West Virginia University scientists have created a material that has the ability to decrease the amount of heat that power plants emit into the atmosphere.
An oxide ceramic material developed by a team guided by Xueyan Song, Professor and George B. Berry Chair of Engineering at the Benjamin M. Statler College of Engineering and Mineral Resources, resolves a long-standing efficiency problem plaguing thermoelectric generators. These devices can produce electricity from heat, including heat emissions from power plants, contributing to global warming.
The innovative oxide ceramic Song’s group developed “achieved a record-high performance that had been deemed impossible,” she said.
We demonstrated the best thermoelectric oxide ceramics reported in the field worldwide over the past 20 years, and the results open up new research directions that could further increase performance.

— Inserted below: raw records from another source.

Definition MurmurHash3_x86_32 (p : Z) (len : nat) : Z :=
  let nblocks := (len / 4)%nat in
  let blocks := p + Z.of_nat nblocks * 4 in
  let h1 := body blocks nblocks 0 in
  let r := (len mod 4)%nat in
  let h1 := if (1 <=? r)%nat then Z.lxor h1 (mix_k (tail_k blocks r)) else h1 in
  fmix32 (u32 (Z.lxor h1 (Z.of_nat len))).
End memory_reads.

(** Reference on byte strings *)
Fixpoint ref_body (n : nat) (bs : list Z) (h1 : Z) : Z :=
  match n with
  | O => h1
  | S n => ref_body n (drop 4 bs) (body_step h1 (le_decode (take 4 bs)))
  end.
Definition murmur_ref (bs : list Z) : Z :=
  let n := (length bs / 4)%nat in
  let h1 := ref_body n bs 0 in
  let rest := drop (4 * n) bs in
  let h1 := match rest with [] => h1 | _ => Z.lxor h1 (mix_k (le_decode rest)) end in
  fmix32 (u32 (Z.lxor h1 (Z.of_nat (length bs)))).
End Murmur.

(** ** hash.c *)
Inductive hashfunc_type := JENKINS_HASH | MURMUR3_HASH.
Definition hash_init (t : hashfunc_type) : (memory → Z → nat → Z) * string :=
  match t with
  | JENKINS_HASH => (Jenkins.jenkins_hash, "jenkins"%string)
  | MURMUR3_HASH => (Murmur.MurmurHash3_x86_32, "murmur3"%string)
  end.
Definition hash_ref (t : hashfunc_type) : list Z → Z :=
  match t with JENKINS_HASH => Jenkins.jenkins_ref | MURMUR3_HASH => Murmur.murmur_ref end.

(** ** The reads agree with the reference *)
Module JenkinsFacts.
Import Jenkins.

Lemma word_load m k len i :
  word (load_bytes m k len) i = load_le m (k + 4 * Z.of_nat i) (4 `min` (len - 4 * i)).
Proof.
  unfold word, load_le. rewrite load_bytes_slice.
  by replace (Z.of_nat (4 * i)) with (4 * Z.of_nat i) by lia.
Qed.

Definition abc_ok (s : abc) : Prop :=
  0 ≤ ra s < 2 ^ 32 ∧ 0 ≤ rb s < 2 ^ 32 ∧ 0 ≤ rc s < 2 ^ 32.

Lemma lxor_u32 a b : 0 ≤ a < 2 ^ 32 → 0 ≤ b < 2 ^ 32 → 0 ≤ Z.lxor a b < 2 ^ 32.
Proof.
  intros Ha Hb. split; [apply Z.lxor_nonneg; lia|].
  destruct (Z.eq_dec (Z.lxor a b) 0) as [->|Hn]; [lia|].
  apply Z.log2_lt_pow2; [pose proof (proj2 (Z.lxor_nonneg a b)); lia|].
  pose proof (Z.log2_lxor a b ltac:(lia) ltac:(lia)).
  assert (∀ x, 0 ≤ x < 2 ^ 32 → Z.log2 x < 32) as Hl.
  { intros x Hx. destruct (Z.eq_dec x 0) as [->|]; [done|]. apply Z.log2_lt_pow2; lia. }
  pose proof (Hl a Ha). pose proof (Hl b Hb). lia.
Qed.

Lemma rot_range x k : 0 ≤ rot x k < 2 ^ 32.
Proof. apply u32_range. Qed.
#[local] Hint Resolve u32_range rot_range lxor_u32 : core.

Xueyan Song, Professor and George B. Berry Chair of Engineering, Benjamin M. Statler College of Engineering and Mineral Resources, West Virginia University
Cesar Octavio Romo de la Cruz, Yun Chen, Liang Liang, and Sergio A. Paredes Navia all contributed to the study, which was funded by the National Science Foundation for $639,784. The findings have been published in Renewable and Sustainable Energy Reviews.
Oxide ceramics are related to materials such as porcelain, pottery, clay bricks, cement, and silicon, but they contain different metallic elements. These materials are tough, resistant to heat and corrosion, are ideal for high-temperature air applications and can be used to make thermoelectric generator components.
Oxide ceramics, on the other hand, have “polycrystalline” structures made up of multiple connected crystals. Engineers have difficulty developing large-scale thermoelectric applications for those materials because the “grain boundaries,” or points where the crystals meet, inhibit the current and electron flow that powers thermoelectric generators.
That major hurdle was turned into a stepping stone by Song’s team.
We intentionally added ‘dopants,’ or metal ions, into the polycrystal ceramics, driving special kinds of dopants to segregate to the grain boundaries. That’s how we turned the unavoidable and detrimental grain boundaries into electricity-conducting pathways, significantly improving thermoelectric performance.
Romo de la Cruz, Postdoctoral Researcher, West Virginia University
The study addresses the growing issue of waste heat, which contributes to climate change and is a byproduct of most operations that transform fuel into power. When lightbulbs become hot to the touch, they emit waste heat, which is ineffective extra energy that does not contribute to their primary function of producing light.
Waste heat is discharged into the atmosphere by systems ranging from power plants to home heating systems to automobiles. The global market for systems that recover it is expected to exceed $70 billion by 2026.
Heat is used to make almost everything from food to metals and electricity. But during those processes, around 60% of the energy produced is unproductively released to the environment in the form of heat. Waste heat recovery will play an increasingly key role in balancing growing demand for electricity against the carbon footprint of industrial processes. Thermoelectric oxide ceramics like ours come into play by substantially improving the ability of thermoelectric generators to convert waste heat into electricity.
Romo de la Cruz, Postdoctoral Researcher, West Virginia University
Thermoelectric generators are an exciting waste heat recovery technology, partly because they are simple to operate and maintain. A strong thermoelectric generator can grasp a substantial amount of waste heat from a power plant.
But “for the majority of applications, thermoelectric technology is too inefficient to be economical. Thermoelectric’s lack of effectiveness in converting energy severely hampers the development of thermoelectric devices, even though they are desperately needed,” Song says.
Her lab resolved the issue by using nanostructure engineering, which involves manipulating the crystal structure of a ceramic on an atomic scale that can only be seen with an electron microscope, to generate a dense, textured polycrystalline material that surpassed current single-crystal materials.
Even though tweaking the performance of different thermoelectric materials has prompted intense theoretical and experimental work for decades, Song believes her facility is the first to illustrate a substantial increase in the efficiency of energy generation from heat through nano- and atomic-scale engineering of grain boundaries between crystals for bulk oxide ceramics.
Song concludes, “This work is at the cusp for large-scale, high-temperature waste heat recovery. It leads toward a new era for oxide ceramics and aligns with the U.S. Department of Energy’s Industrial Heat Shot initiative to develop cost-competitive industrial heat decarbonization technologies with at least 85% lower greenhouse gas emissions by 2035. Our findings could facilitate and accelerate materials design that is magnitudes higher than the current state of the art.”
Journal Reference:
Romo-De-La-Cruz, C.-O., et al. (2023). Entering new era of thermoelectric oxide ceramics with high power factor through designing grain boundaries. Renewable and Sustainable Energy Reviews. doi.org/10.1016/j.rser.2023.113186.